While skillfully navigating personal injury cases, Angelos continued to steer his hometown team. Without his approval, acquisitions of several players were completed, and his shrewdness in not spending millions on high-priced free agents stabilized his overall finances, estimated at $2.1 billion in 2017.

His company sued Philip Morris, a significant tobacco manufacturer, in 1996; the case was settled for.5 billion. Millions were also made by Angelos’s offices from asbestos settlements, which included a class-action lawsuit from workers in steel, shipbuilding, and industrial facilities.

Angelos made waves in baseball too. In 1995, he was the lone among 28 owners who opposed using replacement players during the strike that began in the 1994 season.

“It’s the fans that we have committed to giving the Pennsylvania major league Baseball which can’t be achieved by public players,” he insisted.

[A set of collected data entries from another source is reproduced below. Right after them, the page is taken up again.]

Lemma ramp_value_range (x : pyfloat) (t sl M : Q) :
  0 <= sl -> t * sl <= M ->
  (x >=? Fin t)%F = false -> (x >? Fin 0)%F = true ->
  within 0 M (x * Fin sl)%F.
Proof.
  intros Hs Ht E3 E0. destruct x as [a| | |]; try discriminate.
  apply fge_fin_false in E3. apply fgt_fin_true in E0.
  cbn [fmul within]. rewrite Qred_correct. split.
  - apply Qmult_le_0_compat; lra.
  - apply Qle_trans with (t * sl); [|exact Ht].
    apply Qmult_le_compat_r; lra.
Qed.

Lemma ramp_tier_range (x : pyfloat) (t1 p1 t2 p2 t3 p3 sl M : Q) :
  0 <= p1 <= M -> 0 <= p2 <= M -> 0 <= p3 <= M -> 0 <= sl -> t3 * sl <= M -> 0 <= M ->
  within 0 M (ramp_tier x (Fin t1) (Fin p1) (Fin t2) (Fin p2) (Fin t3) (Fin p3) (Fin sl)).
Proof.
  intros H1 H2 H3 Hs Ht HM. unfold ramp_tier.
  destruct (x >=? Fin t1)%F; [simpl; lra|].
  destruct (x >=? Fin t2)%F; [simpl; lra|].
  destruct (x >=? Fin t3)%F eqn:E3; [simpl; lra|].
  destruct (x >? Fin 0)%F eqn:E0; [|simpl; lra].
  eapply ramp_value_range; eassumption.
Qed.

Lemma ramp_tier2_range (x : pyfloat) (t1 p1 t2 p2 sl M : Q) :
  0 <= p1 <= M -> 0 <= p2 <= M -> 0 <= sl -> t2 * sl <= M -> 0 <= M ->
  within 0 M (ramp_tier2 x (Fin t1) (Fin p1) (Fin t2) (Fin p2) (Fin sl)).
Proof.
  intros H1 H2 Hs Ht HM. unfold ramp_tier2.
  destruct (x >=? Fin t1)%F; [simpl; lra|].
  destruct (x >=? Fin t2)%F eqn:E3; [simpl; lra|].
  destruct (x >? Fin 0)%F eqn:E0; [|simpl; lra].
  eapply ramp_value_range; eassumption.
Qed.

Lemma band_tier_range (x : pyfloat) (b1 p1 b2 p2 b3 p3 p4 M : Q) :
  0 <= p1 <= M -> 0 <= p2 <= M -> 0 <= p3 <= M -> 0 <= p4 <= M ->
  within 0 M (band_tier x (Fin b1) (Fin p1) (Fin b2) (Fin p2) (Fin b3) (Fin p3) (Fin p4)).
Proof.
  intros H1 H2 H3 H4. unfold band_tier.
  repeat match goal with |- context [if ?c then _ else _] => destruct c end;
    simpl; lra.
Qed.

Lemma debt_points_range (x : pyfloat) : within 0 2 (debt_points x).
Proof.
  unfold debt_points.
  repeat match goal with |- context [if ?c then _ else _] => destruct c end;
    vm_compute; split; discriminate.
Qed.

(** [min(x, m)] of a score already within [[0, m]]. *)
Lemma within_capped (m : Q) (x : pyfloat) :
  0 <= m -> within 0 m x -> within 0 m (pymin x (Fin m)).
Proof.
  intros Hm H. eapply within_weaken; [| |apply within_pymin with (lo := 0) (hi := m)];
    try lra; try exact H. apply Q.le_min_l.
Qed.

Ltac split_nums := repeat split; vm_compute; try discriminate; try reflexivity.

Section FundamentalRange.

Variable float_of_str : string -> option pyfloat.

Lemma scores_f_data_fundamental_range (fd : gmap string pyval) :
  within 0 30 (sum_values (scores_f_data_fundamental float_of_str fd)).
Proof.
  unfold scores_f_data_fundamental, sum_values. cbn [fold_left snd].
  set (roe := fnum float_of_str fd "roe"). set (per := fnum float_of_str fd "per").
  set (pbr := fnum float_of_str fd "pbr").
  assert (H1 : within 0 12
            (pymin (ramp_tier roe (Fin 15) (Fin 12) (Fin 10) (Fin 8) (Fin 5) (Fin 4) (Fin 0.8))
                   (Fin 12))).
  { apply within_capped; [lra|]. apply ramp_tier_range; split_nums. }
  pose proof (band_tier_range per 10 9 15 6 25 3 1 9) as H2.
  pose proof (band_tier_range pbr 1.0 9 1.5 6 3.0 3 1 9) as H3.
  set (c1 := pymin _ _) in *. set (c2 := band_tier per _ _ _ _ _ _ _) in *.
  set (c3 := band_tier pbr _ _ _ _ _ _ _) in *.
  assert (H2' : within 0 9 c2) by (apply H2; split_nums).
  assert (H3' : within 0 9 c3) by (apply H3; split_nums).
  clearbody c1 c2 c3. clear H2 H3.
  fin_cases H1 c1; fin_cases H2' c2; fin_cases H3' c3.
  cbn [within fadd]. repeat rewrite Qred_correct. lra.
Qed.

Lemma roe8_range (roe : pyfloat) :
  within 0 8 (pymin (ramp_tier roe (Fin 15) (Fin 8) (Fin 10) (Fin 6) (Fin 5) (Fin 4) (Fin 0.8))
                    (Fin 8)).
Proof. apply within_capped; [lra|]. apply ramp_tier_range; split_nums. Qed.

Lemma op_margin7_range (m : pyfloat) :
  within 0 7 (pymin (ramp_tier m (Fin 10) (Fin 7) (Fin 5) (Fin 5) (Fin 2) (Fin 3) (Fin 1.5))
                    (Fin 7)).
Proof. apply within_capped; [lra|]. apply ramp_tier_range; split_nums. Qed.

Lemma scores_f_data_financial_range (fd : gmap string pyval) :
  within 0 30 (sum_values (scores_f_data_financial float_of_str fd)).
Proof.
  unfold scores_f_data_financial, sum_values. cbn [fold_left snd].
  pose proof (roe8_range (fnum float_of_str fd "roe")) as H1.
  pose proof (op_margin7_range (fnum float_of_str fd "operating_margin")) as H2.
  assert (H3 : within 0 7
            (pymin (ramp_tier (fnum float_of_str fd "revenue_yoy")
                      (Fin 20) (Fin 7) (Fin 10) (Fin 5) (Fin 5) (Fin 3) (Fin 0.6)) (Fin 7))).
  { apply within_capped; [lra|]. apply ramp_tier_range; split_nums. }
  assert (H4 : within 0 6
            (pymin (ramp_tier (fnum float_of_str fd "operating_profit_yoy")
                      (Fin 25) (Fin 6) (Fin 15) (Fin 4) (Fin 5) (Fin 2) (Fin 0.4)) (Fin 6))).
  { apply within_capped; [lra|]. apply ramp_tier_range; split_nums. }
  pose proof (debt_points_range (fnum float_of_str fd "debt_ratio")) as H5.
  set (c1 := pymin _ (Fin 8)) in *.
  set (c2 := pymin (ramp_tier (fnum float_of_str fd "operating_margin") _ _ _ _ _ _ _) _) in *.
  set (c3 := pymin (ramp_tier (fnum float_of_str fd "revenue_yoy") _ _ _ _ _ _ _) _) in *.
  set (c4 := pymin _ (Fin 6)) in *. set (c5 := debt_points _) in *.
  clearbody c1 c2 c3 c4 c5.
  fin_cases H1 c1; fin_cases H2 c2; fin_cases H3 c3; fin_cases H4 c4; fin_cases H5 c5.
  cbn [within fadd]. repeat rewrite Qred_correct. lra.
Qed.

At that time, the hero of Baltimore Orioles, Ripken the Jr. was only 122 game breaks to enter the record books of Lou Gehrig as the player with the greatest consecutiveness, with 2,130 games. The season started with replace players and he was still in the strike. So, the streak would not have ever been on. However, a deal was struck just before the players and trainers touched the ground, and Ripken surpassed his predecessor double-play record by hitting 2,632.

In addition, Angelos toiled to setup an exhibition tour for the Oriole and Cuba’s national team which was actualized as a result of this hard effort in 1999. On the 1st of April, both teams played at Havana while I was with Castro, the Cuban leader. Once again, they met in mid-May on May 3, in the Oriole Park at Camden Yards.

This Show was the first one in which Cuba’s national team faced only a team containing Major League players since 1959, and the first time a Major League team to have played a game in Cuba after the year 1959.